Going line by line through the data below, report how many lines include the word "under", with nothing added.

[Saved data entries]

:::::

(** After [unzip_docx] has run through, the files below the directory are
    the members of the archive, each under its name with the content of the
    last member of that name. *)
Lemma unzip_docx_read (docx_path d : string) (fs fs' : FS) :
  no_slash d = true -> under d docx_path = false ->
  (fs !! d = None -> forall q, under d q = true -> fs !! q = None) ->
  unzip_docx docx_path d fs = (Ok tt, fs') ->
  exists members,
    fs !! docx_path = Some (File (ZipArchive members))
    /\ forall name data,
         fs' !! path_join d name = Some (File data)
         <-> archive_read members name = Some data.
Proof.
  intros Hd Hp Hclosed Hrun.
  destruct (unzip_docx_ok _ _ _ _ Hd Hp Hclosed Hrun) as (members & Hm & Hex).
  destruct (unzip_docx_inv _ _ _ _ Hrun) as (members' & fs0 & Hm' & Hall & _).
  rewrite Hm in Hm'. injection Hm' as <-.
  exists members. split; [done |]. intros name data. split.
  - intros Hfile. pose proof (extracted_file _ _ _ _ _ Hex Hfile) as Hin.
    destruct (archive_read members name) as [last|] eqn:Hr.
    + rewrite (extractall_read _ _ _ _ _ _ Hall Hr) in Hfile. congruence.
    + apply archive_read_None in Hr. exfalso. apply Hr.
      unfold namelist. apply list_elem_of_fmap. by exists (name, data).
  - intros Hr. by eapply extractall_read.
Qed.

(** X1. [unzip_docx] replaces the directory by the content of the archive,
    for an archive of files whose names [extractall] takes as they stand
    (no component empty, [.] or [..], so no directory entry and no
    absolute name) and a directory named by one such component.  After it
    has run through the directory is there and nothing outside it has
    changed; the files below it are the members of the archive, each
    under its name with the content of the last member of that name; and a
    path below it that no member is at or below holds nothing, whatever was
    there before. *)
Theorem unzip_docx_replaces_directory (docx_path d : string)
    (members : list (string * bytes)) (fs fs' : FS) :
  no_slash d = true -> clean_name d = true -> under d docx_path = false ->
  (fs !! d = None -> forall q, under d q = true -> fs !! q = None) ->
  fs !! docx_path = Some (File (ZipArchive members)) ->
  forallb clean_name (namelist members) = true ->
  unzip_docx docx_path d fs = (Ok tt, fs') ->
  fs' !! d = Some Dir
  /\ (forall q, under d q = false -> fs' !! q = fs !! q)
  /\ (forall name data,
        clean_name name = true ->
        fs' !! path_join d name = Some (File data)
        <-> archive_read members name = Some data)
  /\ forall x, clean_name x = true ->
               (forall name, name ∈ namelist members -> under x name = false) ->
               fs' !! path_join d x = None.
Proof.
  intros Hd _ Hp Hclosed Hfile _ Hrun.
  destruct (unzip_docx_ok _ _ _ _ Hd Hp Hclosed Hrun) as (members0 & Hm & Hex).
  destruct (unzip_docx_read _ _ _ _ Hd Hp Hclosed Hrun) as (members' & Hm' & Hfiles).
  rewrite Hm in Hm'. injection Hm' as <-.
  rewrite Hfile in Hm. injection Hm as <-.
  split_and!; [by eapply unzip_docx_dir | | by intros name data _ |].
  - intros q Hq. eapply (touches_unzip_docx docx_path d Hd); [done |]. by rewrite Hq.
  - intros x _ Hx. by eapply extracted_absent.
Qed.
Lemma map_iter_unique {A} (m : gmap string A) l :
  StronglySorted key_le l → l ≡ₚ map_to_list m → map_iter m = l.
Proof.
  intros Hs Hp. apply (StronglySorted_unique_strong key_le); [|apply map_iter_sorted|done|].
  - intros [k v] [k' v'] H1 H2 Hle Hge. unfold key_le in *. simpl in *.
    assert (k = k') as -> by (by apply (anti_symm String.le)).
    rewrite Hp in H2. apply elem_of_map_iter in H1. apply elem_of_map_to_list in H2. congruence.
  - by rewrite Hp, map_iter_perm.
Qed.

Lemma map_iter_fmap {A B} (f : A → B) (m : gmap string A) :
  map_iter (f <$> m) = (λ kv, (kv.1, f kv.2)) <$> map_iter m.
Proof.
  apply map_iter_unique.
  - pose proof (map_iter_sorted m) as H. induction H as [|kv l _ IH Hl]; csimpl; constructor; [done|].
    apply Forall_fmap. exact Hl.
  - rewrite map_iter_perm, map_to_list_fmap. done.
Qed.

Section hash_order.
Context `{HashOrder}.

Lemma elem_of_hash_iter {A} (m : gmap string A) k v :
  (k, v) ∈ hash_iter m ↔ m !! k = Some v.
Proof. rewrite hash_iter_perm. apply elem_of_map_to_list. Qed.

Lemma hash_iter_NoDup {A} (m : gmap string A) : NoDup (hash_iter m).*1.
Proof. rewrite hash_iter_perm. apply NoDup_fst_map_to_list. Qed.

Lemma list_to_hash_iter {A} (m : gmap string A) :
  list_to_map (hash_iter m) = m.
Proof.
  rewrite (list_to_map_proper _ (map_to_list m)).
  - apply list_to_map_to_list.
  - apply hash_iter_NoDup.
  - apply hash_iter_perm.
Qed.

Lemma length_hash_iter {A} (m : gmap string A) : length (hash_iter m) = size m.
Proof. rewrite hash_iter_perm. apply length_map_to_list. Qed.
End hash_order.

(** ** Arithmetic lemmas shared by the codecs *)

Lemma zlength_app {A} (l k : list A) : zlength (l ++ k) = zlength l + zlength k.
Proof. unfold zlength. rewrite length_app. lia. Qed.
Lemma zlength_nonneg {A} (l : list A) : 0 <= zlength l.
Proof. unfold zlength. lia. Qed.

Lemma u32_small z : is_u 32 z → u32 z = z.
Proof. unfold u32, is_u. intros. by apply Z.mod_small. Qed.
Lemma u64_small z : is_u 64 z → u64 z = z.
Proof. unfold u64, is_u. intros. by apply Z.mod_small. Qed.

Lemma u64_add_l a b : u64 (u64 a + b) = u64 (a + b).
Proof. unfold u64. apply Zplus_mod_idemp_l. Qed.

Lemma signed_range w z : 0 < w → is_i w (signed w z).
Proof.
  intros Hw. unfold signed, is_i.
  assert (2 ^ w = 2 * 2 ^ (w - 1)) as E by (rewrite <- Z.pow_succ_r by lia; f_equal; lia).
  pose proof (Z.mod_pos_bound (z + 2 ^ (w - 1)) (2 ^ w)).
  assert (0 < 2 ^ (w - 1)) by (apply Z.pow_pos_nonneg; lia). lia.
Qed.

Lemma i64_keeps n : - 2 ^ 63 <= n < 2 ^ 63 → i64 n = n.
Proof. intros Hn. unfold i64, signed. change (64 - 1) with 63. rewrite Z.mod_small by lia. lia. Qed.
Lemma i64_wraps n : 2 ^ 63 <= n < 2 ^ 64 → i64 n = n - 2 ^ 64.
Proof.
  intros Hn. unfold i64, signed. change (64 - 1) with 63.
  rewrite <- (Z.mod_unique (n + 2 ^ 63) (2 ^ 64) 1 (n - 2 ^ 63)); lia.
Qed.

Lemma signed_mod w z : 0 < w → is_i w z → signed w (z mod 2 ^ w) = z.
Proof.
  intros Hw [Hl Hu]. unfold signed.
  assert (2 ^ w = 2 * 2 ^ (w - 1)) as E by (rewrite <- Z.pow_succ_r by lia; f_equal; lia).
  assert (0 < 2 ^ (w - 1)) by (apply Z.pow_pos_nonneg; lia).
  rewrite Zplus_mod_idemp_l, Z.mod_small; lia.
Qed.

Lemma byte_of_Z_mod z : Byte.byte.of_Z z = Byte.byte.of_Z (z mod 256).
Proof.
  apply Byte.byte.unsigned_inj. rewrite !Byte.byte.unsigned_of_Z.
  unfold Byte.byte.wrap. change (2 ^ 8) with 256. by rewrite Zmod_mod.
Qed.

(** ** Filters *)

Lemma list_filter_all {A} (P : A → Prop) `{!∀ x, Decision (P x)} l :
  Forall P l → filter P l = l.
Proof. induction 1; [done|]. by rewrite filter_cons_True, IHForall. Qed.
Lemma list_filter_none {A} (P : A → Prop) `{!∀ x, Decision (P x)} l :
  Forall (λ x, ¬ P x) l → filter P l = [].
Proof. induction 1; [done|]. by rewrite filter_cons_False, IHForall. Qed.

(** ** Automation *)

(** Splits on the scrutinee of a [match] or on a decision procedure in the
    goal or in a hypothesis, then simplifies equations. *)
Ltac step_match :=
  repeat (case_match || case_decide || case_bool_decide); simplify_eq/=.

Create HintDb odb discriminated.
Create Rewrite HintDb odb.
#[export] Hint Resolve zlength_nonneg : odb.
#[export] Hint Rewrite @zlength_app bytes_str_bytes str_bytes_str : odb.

:::::

→ **COMPLETED EXERCISE**
8